THE PROBLEM - Print the first line of the records below and every line after it, up to and including the line with "Lemma remaining_elem i". Print nothing else.

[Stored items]
'''
Context (s : Round) (m2 : Blocks) (failed : list Z) (D : round_done s m2 failed).
Abbreviation next := (r_next s ++ failed).
Abbreviation rows' := (rows0 ++ (rowv <$> created ++ r_new s)).
Lemma rows_next : rows ++ (rowv <$> r_new s) = rows'.
Proof. by rewrite fmap_app, app_assoc. Qed.
Lemma remaining_elem i : i ∈ remaining ↔ i ∈ r_new s ∨ i ∈ r_compare s ∨ i ∈ r_next s.
Proof. rewrite (ro_perm _ _ _ _ _ _ _ _ _ _ _ _ (rd_round _ _ _ D)), !elem_of_app. tauto. Qed.
Lemma failed_elem i : i ∈ failed ↔ keq (rowv i) (row_of (r_table s) rows' (ptr_of (r_addr s) i)) = false ∧ i ∈ r_compare s.
Proof. by rewrite (rd_failed _ _ _ D), list_elem_of_filter, rows_next. Qed.
Lemma next_sub i : i ∈ next → i ∈ remaining.
Proof. rewrite elem_of_app, remaining_elem, failed_elem. tauto. Qed.
(** The rows that move on are other rows than those created before and now. *)
Lemma next_nodup : NoDup (next ++ created ++ r_new s).
Proof.
  pose proof (bt_nodup _ _ _ _ _ _ _ B) as (Hnd & Hdj & Hndc)%NoDup_app. rewrite (ro_perm _ _ _ _ _ _ _ _ _ _ _ _ (rd_round _ _ _ D)) in Hnd.
  apply NoDup_app in Hnd as (Hndn & Hdj1 & Hnd2). apply NoDup_app in Hnd2 as (Hndc2 & Hdj2 & Hndx).
  assert (NoDup failed) as Hndf by (rewrite (rd_failed _ _ _ D); by apply NoDup_filter).
  apply NoDup_app. split; [|split].
  - apply NoDup_app. split; [done|]. split; [|done]. intros i Hi [_ Hi']%failed_elem. by eapply Hdj2.
  - intros i Hi [Hc|Hc]%elem_of_app; [by eapply Hdj; [apply next_sub|]|]. apply (Hdj1 i Hc). apply elem_of_app. apply elem_of_app in Hi as [Hi|[_ Hi]%failed_elem]; tauto.
  - apply NoDup_app. split; [done|]. split; [|done]. intros i Hi Hn. eapply Hdj; [|exact Hi]. apply remaining_elem. tauto.
Qed.
Lemma next_passed idx : idx ∈ next → passed (null_equal_keys_ tc) (key_types tc) (r_table s) rows' (H (rowv idx)) (Datatypes.S r) (rowv idx).
Proof.
  destruct D as [[Ea K' Hex Cf' Em Hm Hbl Hd' Hperm Hla' Hother Hnew Hcmp Hnx] T' Hs2 Hk2 Hcp Hf]. rewrite rows_next in *.
  pose proof (linked_of_table _ _ _ (bt_config _ _ _ _ _ _ _ B) (bt_table _ _ _ _ _ _ _ B)) as K. intros Hi j Hj. destruct (decide (j = r)) as [->|Hjr].
  - apply elem_of_app in Hi as [Hi|[Hk Hi]%failed_elem].
    + destruct (Hnx idx Hi) as (h & p & Hsl & Hneq). by exists h, p.
    + destruct (Hcmp idx Hi) as [_ Hsl]. eexists _, _. split; [exact Hsl|]. intros _ g row Hgp Hrow. by rewrite (row_of_lookup H _ m2 _ T' g _ row Hgp Hrow) in Hk.
  - eapply (passed_extends H _ _ _ _ _ _ _ _ _ _ r _ K K' Hex); [by apply (bt_passed _ _ _ _ _ _ _ B), next_sub|lia].
Qed.
Lemma ptr_at_lookup a idx p : ptr_at a idx = Ok p → a !! Z.to_nat idx = Some (Some p).
Proof. unfold ptr_at. destruct (a !! Z.to_nat idx) as [[q|]|]; [|done..]. by intros [= ->]. Qed.
Lemma next_settled idx : in_chunk idx → idx ∉ next → settled (r_table s) rows' (r_addr s) (created ++ r_new s) idx.
Proof.
  pose proof rows_next as Erows. pose proof D as [[Ea K' Hex Cf' Em Hm Hbl Hd' Hperm Hla' Hother Hnew Hcmp Hnx] T' Hs2 Hk2 Hcp Hf]. rewrite Erows in *.
  destruct (table_lengths _ _ _ _ (bt_table _ _ _ _ _ _ _ B)) as [Hlen _]. intros Hi Hni. destruct (decide (idx ∈ remaining)) as [Hrem|Hrem].
  - apply remaining_elem in Hrem as [Hn|[Hc|Hn]]; [| |exfalso; set_solver].
    + pose proof (ptr_at_lookup _ _ _ (Hnew idx Hn)) as Hpt. pose proof Hn as Hn'. apply list_elem_of_lookup in Hn as [k Hk].
      exists (length (row_addrs_ t) + k)%nat, (ptr_of (r_addr s) idx), (rowv idx). split; [done|].
      split; [rewrite Ea, lookup_app_r by lia; rewrite list_lookup_fmap; by replace (length (row_addrs_ t) + k - length (row_addrs_ t))%nat with k by lia; rewrite Hk|].
      split; [|right; split; [set_solver|done]]. rewrite <- Erows, lookup_app_r by lia. rewrite list_lookup_fmap.
      replace (length (row_addrs_ t) + k - length rows)%nat with k by lia. by rewrite Hk.
    + destruct (Hcp idx Hc) as [Hpt Hin]. destruct (addr_row H _ m2 _ T' _ Hin) as (g & row & Hgp & Hrow & Er). exists g, (ptr_of (r_addr s) idx), row.
      split; [by apply ptr_at_lookup|]. split; [done|]. split; [done|]. left.
      destruct (keq (rowv idx) row) eqn:Ek; [done|]. exfalso. apply Hni, elem_of_app. right. apply failed_elem. by rewrite Er.
  - eapply settled_extends; [by apply (bt_settled _ _ _ _ _ _ _ B)|apply Hex|apply Hex|by apply Hother; [lia|]|set_solver].
Qed.
Lemma next_length : (length (created ++ r_new s) + length next ≤ length created + length remaining)%nat.
Proof.
  rewrite (ro_perm _ _ _ _ _ _ _ _ _ _ _ _ (rd_round _ _ _ D)), !length_app. assert (length failed ≤ length (r_compare s))%nat by (rewrite (rd_failed _ _ _ D); apply length_filter). lia.
Qed.
(** The state before the next round. *)
Lemma between_next buckets' :
  (∀ idx, idx ∈ next → at_index buckets' idx = Ok (Z.land (Z.of_nat (pos (length (directory_ t)) (H (rowv idx)) r) + 1) (bitmask_ t))) →
  between (Datatypes.S r) next (created ++ r_new s) (r_table s) m2 (r_addr s) buckets' ∧ length (directory_ (r_table s)) = length (directory_ t).
Proof.
  intros Hb'. pose proof D as [[Ea K' Hex Cf' Em Hm Hbl Hd' Hperm Hla' Hother Hnew Hcmp Hnx] T' Hs2 Hk2 Hcp Hf]. rewrite rows_next in *.
  pose proof B as [T Cf Hd HF Hnd Hla Hb Hp Hs Hroom Hbd Hg Hpx]. pose proof (proj1 Hex) as Hld. pose proof next_length as Hnl. apply Forall_app in HF as [HF HFc]. rewrite Forall_forall in HF.
  split; [|done]. split.
  - done.
  - by eapply same_setup_trans.
  - by apply Hd'.
  - apply Forall_app. split; [apply Forall_forall; intros i Hi; by apply HF, next_sub|]. apply Forall_app. split; [done|]. apply Forall_forall. intros i Hi. apply HF, remaining_elem. tauto.
  - apply next_nodup.
  - by rewrite Hla'.
  - intros idx Hi. rewrite Hb' by done. pose proof (tb_dir _ _ _ _ T) as Dt. rewrite Hld, (do_mask _ Dt), (do_capacity _ Dt), (pos_next _ _ _ (do_power _ Dt)). done.
  - apply next_passed.
  - apply next_settled.
  - rewrite Hld. lia.
  - lia.
  - eapply grows_trans; [exact Hg|]. split; [|done]. apply (keeps_trans _ (blocks_ (r_table s)) _ (r_mem s)); [by apply keeps_prefix| |done].
    split; [rewrite <- (length_fmap length m2), Hs2, length_fmap; done|]. by intros; apply Hk2.
  - etrans; [exact Hpx|]. apply Hex.
Qed.
End one_round.

(** One round. *)
Lemma round_step fuel r remaining created t mem addr buckets :
  between r remaining created t mem addr buckets → remaining ≠ [] →
  ∃ remaining' created' t' mem' addr' buckets',
    group_rounds (Datatypes.S fuel) cols hash_data sizes buckets remaining created t mem addr = group_rounds fuel cols hash_data sizes buckets' remaining' created' t' mem' addr' ∧
    between (Datatypes.S r) remaining' created' t' mem' addr' buckets' ∧ length (directory_ t') = length (directory_ t).
Proof.
  intros B Hne. destruct (round_run _ _ _ _ _ _ _ B Hne) as (s & m2 & matched & fsel & failed & E1 & E2 & E3 & E4 & D).
  cbn [group_rounds]. rewrite bool_decide_false by done. rewrite E1. cbn [mbind result_bind]. rewrite E2. cbn [mbind result_bind]. rewrite E3. cbn [mbind result_bind]. rewrite E4. cbn [mbind result_bind].
  pose proof (next_nodup _ _ _ _ _ _ _ B _ _ _ D) as (Hndx & _ & _)%NoDup_app. pose proof (bt_range _ _ _ _ _ _ _ B) as [HF _]%Forall_app. rewrite Forall_forall in HF.
  destruct (advance_ok (bitmask_ t) (r_next s ++ failed) buckets (λ idx, Z.of_nat (pos (length (directory_ t)) (H (rowv idx)) r)) Hndx) as (b' & E5 & Hb' & _).
  { apply Forall_forall. intros i Hi. specialize (HF i (next_sub _ _ _ _ _ _ _ _ _ D i Hi)). lia. }
  { intros i Hi. apply (bt_buckets _ _ _ _ _ _ _ B). by apply (next_sub _ _ _ _ _ _ _ _ _ D). }
  rewrite E5. cbn [mbind result_bind]. eexists _, _, _, _, _, b'. split; [reflexivity|]. by apply (between_next _ _ _ _ _ _ _ B _ _ _ D).
Qed.

(** Enough rounds settle every row. *)
Lemma group_rounds_ok fuel : ∀ r remaining created t mem addr buckets,
  between r remaining created t mem addr buckets → (length (directory_ t) < r + fuel)%nat →
  ∃ created' t' mem' addr' buckets' r', group_rounds fuel cols hash_data sizes buckets remaining created t mem addr = Ok (t', mem', addr', created') ∧
    between r' [] created' t' mem' addr' buckets'.
Proof.
  induction fuel as [|fuel IH]; intros r remaining created t mem addr buckets B Hf.
  - destruct (decide (remaining = [])) as [->|Hne]; [|pose proof (between_slots _ _ _ _ _ _ _ B Hne); lia].
    eexists _, _, _, _, _, _. split; [done|exact B].
  - destruct (decide (remaining = [])) as [->|Hne]; [eexists _, _, _, _, _, _; split; [done|exact B]|].
    destruct (round_step fuel r remaining created t mem addr buckets B Hne) as (rem' & cr' & t' & m' & a' & b' & -> & B' & Hld). eapply IH; [exact B'|]. rewrite Hld. lia.
Qed.
End rounds.

(** ** The whole call *)

Lemma identity_select (l : list Z) n : (n ≤ length l)%nat → select l (Z.of_nat <$> seq 0 n) = Ok (take n l).
Proof.
  intros Hn. rewrite select_ok by (apply Forall_forall; intros i Hi%elem_of_seq; lia). f_equal. revert l Hn. induction n as [|n IH]; intros [|x l] Hn; try done; [simpl in Hn; lia|].
  cbn [seq omap list_omap lookup list_lookup take]. f_equal. rewrite <- seq_shift. simpl in Hn. rewrite <- (IH l) by lia. clear. generalize 0%nat as k.
  induction n as [|n IH]; intros k; [done|]. cbn [seq map omap list_omap]. cbn [lookup list_lookup]. destruct (l !! k); [f_equal|]; apply IH.
Qed.
Lemma FindOrCreateGroups_ok H t mem rows cols vecs size rowv hash_data addr `{!KeyHash (null_equal_keys_ t) (key_types t) H} :
  table_ok H t mem rows → directory_stale_ t = false → chunk_Orrify (Z.of_nat size) vecs = Ok cols → chunk_ok t cols size rowv →
  (∀ idx, 0 ≤ idx < Z.of_nat size → hash_data !! Z.to_nat idx = Some (H (rowv idx))) → (size ≤ length addr)%nat →
  distinct (null_equal_keys_ t) (key_types t) rows → Z.of_nat (length rows + size) < 2 ^ 60 →
  ∃ t' mem' addr' created, FindOrCreateGroups hash_data vecs size addr t mem = Ok (t', mem', addr', created) ∧
    table_ok H t' mem' (rows ++ (rowv <$> created)) ∧ same_setup t t' ∧ grows t t' mem mem' ∧
    row_addrs_ t `prefix_of` row_addrs_ t' ∧ distinct (null_equal_keys_ t) (key_types t) (rows ++ (rowv <$> created)) ∧ NoDup created ∧ Forall (λ idx, 0 ≤ idx < Z.of_nat size) created ∧
    ∀ idx, 0 ≤ idx < Z.of_nat size → settled t rowv t' (rows ++ (rowv <$> created)) addr' created idx.
Proof.
  intros T Hs Ec C Hhash Hla Hd Hb. unfold FindOrCreateGroups. case_bool_decide as Hz.
  { subst size. exists t, mem, addr, []. rewrite fmap_nil, app_nil_r. split; [done|]. split; [done|]. split; [done|]. split; [apply grows_refl|]. split; [done|]. split; [done|].
    split; [constructor|]. split; [constructor|]. intros idx Hi. lia. }
  pose proof (tb_shape _ _ _ _ T) as S. destruct (table_lengths _ _ _ _ T) as [Hl Hl']. pose proof (tb_count _ _ _ _ T) as Hcnt.
  rewrite bool_decide_true by (rewrite <- (chunk_Orrify_length _ _ _ Ec); apply C). cbn [negb]. rewrite Hs.
  destruct (ensure_capacity_ok (Z.of_nat size) t (tb_dir _ _ _ _ T) Hs Hl') as (t1 & E1 & Sr & Hs1 & D1 & Hcap); [lia..|]. rewrite E1. cbn [mbind result_bind]. rewrite Ec. cbn [mbind result_bind].
  destruct (same_rows_config _ _ Sr ltac:(by rewrite Hs1, Hs)) as [Cf1 Eb1]. pose proof (table_same_rows _ _ _ _ _ T Sr D1) as T1.
  assert (length hash_data ≥ size)%nat as Hlh.
  { specialize (Hhash (Z.of_nat size - 1) ltac:(lia)). apply lookup_lt_Some in Hhash. lia. }
  destruct (ComputeRowSizes_ok t1 (tb_shape _ _ _ _ T1) cols size rowv ltac:(by eapply chunk_ok_config)) as (sizes & Es & Hsz). rewrite Es. cbn [mbind result_bind].
  rewrite identity_select by (rewrite length_fmap; lia). cbn [mbind result_bind]. rewrite (sc_layout _ _ Cf1) in Hsz.
  destruct (group_rounds_ok H t S Hs cols size rowv C hash_data sizes Hhash Hsz mem rows (length (directory_ t1) + 1) 0 (Z.of_nat <$> seq 0 size) [] t1 mem addr
    (take size ((λ h, Z.land h (bitmask_ t1)) <$> hash_data))) as (created & t' & mem' & addr' & b' & r' & E & B).
  - split; rewrite ?fmap_nil, ?app_nil_r; try done.
    + apply Forall_forall. intros idx (i & -> & Hi%elem_of_seq)%list_elem_of_fmap. lia.
    + apply NoDup_fmap; [apply _|apply NoDup_seq].
    + intros idx (i & -> & Hi%elem_of_seq)%list_elem_of_fmap. unfold at_index. rewrite lookup_take_lt by lia. rewrite list_lookup_fmap, Hhash by lia. simpl.
      by rewrite (do_mask _ D1), (do_capacity _ D1), (pos_home _ _ (do_power _ D1)).
    + intros idx _ j Hj. lia.
    + intros idx Hi Hni. exfalso. apply Hni. apply list_elem_of_fmap. exists (Z.to_nat idx). split; [lia|]. apply elem_of_seq. lia.
    + rewrite length_fmap, length_seq. simpl. rewrite (do_capacity _ D1) in Hcap. lia.
    + rewrite length_fmap, length_seq. simpl. lia.
    + split; [by apply keeps_prefix|]. rewrite Eb1. by left.
    + by rewrite Sr.
  - lia.
  - exists t', mem', addr', created. destruct B as [T' Cf' Hd' HF' Hnd' _ _ _ Hset _ _ Hg' Hpx]. do 8 (split; [done|]). intros idx Hi. apply Hset; [done|set_solver].
Qed.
'''
WRITTEN RESPONSE -
Context (s : Round) (m2 : Blocks) (failed : list Z) (D : round_done s m2 failed).
Abbreviation next := (r_next s ++ failed).
Abbreviation rows' := (rows0 ++ (rowv <$> created ++ r_new s)).
Lemma rows_next : rows ++ (rowv <$> r_new s) = rows'.
Proof. by rewrite fmap_app, app_assoc. Qed.
Lemma remaining_elem i : i ∈ remaining ↔ i ∈ r_new s ∨ i ∈ r_compare s ∨ i ∈ r_next s.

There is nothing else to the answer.